## [Problem details]
Pull every line of the entries that has the word "Hbook".

Stored items:
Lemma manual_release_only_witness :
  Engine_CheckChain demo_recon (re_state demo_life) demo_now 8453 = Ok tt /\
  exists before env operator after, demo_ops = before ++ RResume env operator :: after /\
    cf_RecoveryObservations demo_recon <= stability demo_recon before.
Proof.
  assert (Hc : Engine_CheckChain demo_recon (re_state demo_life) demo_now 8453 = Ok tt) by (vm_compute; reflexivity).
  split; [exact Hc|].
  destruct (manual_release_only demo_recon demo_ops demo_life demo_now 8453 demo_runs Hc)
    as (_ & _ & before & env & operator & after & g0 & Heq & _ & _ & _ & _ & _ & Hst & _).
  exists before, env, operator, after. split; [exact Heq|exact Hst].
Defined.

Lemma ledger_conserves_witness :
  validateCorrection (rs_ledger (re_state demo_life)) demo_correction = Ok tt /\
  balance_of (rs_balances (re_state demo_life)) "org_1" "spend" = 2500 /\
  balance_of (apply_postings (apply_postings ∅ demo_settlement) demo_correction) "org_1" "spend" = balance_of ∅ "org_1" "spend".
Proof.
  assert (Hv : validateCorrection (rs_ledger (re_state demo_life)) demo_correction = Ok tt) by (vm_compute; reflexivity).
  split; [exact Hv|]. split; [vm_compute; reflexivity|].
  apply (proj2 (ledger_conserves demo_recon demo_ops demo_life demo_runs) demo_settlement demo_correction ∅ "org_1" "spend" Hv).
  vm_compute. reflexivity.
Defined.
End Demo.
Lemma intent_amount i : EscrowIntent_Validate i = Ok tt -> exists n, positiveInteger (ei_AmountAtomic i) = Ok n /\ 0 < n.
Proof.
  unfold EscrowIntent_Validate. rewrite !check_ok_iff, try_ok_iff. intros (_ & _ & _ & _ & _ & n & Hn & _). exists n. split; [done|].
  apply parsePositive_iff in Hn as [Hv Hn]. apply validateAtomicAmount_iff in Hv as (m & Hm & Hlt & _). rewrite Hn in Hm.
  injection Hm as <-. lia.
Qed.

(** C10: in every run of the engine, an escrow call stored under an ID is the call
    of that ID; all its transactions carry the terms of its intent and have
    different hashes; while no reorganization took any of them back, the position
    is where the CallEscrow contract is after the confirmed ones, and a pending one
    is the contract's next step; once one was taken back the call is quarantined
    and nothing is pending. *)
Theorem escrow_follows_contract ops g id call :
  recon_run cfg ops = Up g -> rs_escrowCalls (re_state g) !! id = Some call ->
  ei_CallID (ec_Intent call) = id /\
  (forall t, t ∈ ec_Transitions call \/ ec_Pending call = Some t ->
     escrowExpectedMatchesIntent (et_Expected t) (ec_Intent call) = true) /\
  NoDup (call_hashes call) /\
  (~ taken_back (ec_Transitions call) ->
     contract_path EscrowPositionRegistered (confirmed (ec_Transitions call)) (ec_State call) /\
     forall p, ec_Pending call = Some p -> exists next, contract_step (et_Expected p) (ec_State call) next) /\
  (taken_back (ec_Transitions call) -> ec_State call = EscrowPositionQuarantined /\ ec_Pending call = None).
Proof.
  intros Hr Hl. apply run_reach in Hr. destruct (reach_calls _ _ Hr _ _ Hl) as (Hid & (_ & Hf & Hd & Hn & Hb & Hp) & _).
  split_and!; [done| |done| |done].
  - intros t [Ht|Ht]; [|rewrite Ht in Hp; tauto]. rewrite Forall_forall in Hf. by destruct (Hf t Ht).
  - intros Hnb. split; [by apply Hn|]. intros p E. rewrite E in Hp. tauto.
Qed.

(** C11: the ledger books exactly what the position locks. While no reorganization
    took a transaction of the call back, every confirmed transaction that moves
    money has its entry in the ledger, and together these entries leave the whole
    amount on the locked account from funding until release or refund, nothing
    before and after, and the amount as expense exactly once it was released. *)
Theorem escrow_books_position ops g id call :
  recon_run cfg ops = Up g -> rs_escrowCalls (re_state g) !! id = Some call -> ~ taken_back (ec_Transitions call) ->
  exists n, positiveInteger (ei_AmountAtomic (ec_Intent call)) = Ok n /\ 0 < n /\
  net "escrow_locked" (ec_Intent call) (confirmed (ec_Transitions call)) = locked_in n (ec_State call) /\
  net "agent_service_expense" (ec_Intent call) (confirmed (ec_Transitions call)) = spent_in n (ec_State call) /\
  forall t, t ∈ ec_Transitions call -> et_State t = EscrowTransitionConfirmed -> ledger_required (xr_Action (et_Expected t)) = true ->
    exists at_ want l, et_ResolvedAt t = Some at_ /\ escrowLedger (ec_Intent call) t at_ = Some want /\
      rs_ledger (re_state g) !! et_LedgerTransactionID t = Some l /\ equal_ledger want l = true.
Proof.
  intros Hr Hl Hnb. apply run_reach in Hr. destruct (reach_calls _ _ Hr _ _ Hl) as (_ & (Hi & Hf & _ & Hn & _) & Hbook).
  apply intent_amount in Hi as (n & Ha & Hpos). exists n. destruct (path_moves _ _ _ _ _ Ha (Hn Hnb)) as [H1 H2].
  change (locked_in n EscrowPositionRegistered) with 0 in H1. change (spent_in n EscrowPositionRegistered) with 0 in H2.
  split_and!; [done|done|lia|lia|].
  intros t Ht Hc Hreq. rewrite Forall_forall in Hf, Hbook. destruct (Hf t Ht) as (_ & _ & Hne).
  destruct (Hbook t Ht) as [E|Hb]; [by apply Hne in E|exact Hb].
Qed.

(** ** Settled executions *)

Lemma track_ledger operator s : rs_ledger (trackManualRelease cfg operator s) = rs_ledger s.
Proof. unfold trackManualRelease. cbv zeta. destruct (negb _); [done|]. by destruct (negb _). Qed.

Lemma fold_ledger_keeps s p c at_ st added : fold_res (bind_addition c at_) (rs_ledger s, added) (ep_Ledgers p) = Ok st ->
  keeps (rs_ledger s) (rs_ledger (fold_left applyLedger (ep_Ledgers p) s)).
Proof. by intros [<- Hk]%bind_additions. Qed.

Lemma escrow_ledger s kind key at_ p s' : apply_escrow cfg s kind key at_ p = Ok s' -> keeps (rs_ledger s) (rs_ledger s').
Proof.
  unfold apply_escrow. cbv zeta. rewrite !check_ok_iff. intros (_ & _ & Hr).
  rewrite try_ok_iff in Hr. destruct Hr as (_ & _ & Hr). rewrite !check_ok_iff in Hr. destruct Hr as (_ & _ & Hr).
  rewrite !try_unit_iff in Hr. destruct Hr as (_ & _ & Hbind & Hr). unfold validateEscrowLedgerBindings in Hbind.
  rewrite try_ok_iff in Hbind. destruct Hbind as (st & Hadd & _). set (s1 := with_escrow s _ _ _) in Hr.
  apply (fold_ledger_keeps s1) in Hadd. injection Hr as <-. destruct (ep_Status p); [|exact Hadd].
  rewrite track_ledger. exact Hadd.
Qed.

## [Your response]
  intros Hr Hl Hnb. apply run_reach in Hr. destruct (reach_calls _ _ Hr _ _ Hl) as (_ & (Hi & Hf & _ & Hn & _) & Hbook).
  intros t Ht Hc Hreq. rewrite Forall_forall in Hf, Hbook. destruct (Hf t Ht) as (_ & _ & Hne).
  destruct (Hbook t Ht) as [E|Hb]; [by apply Hne in E|exact Hb].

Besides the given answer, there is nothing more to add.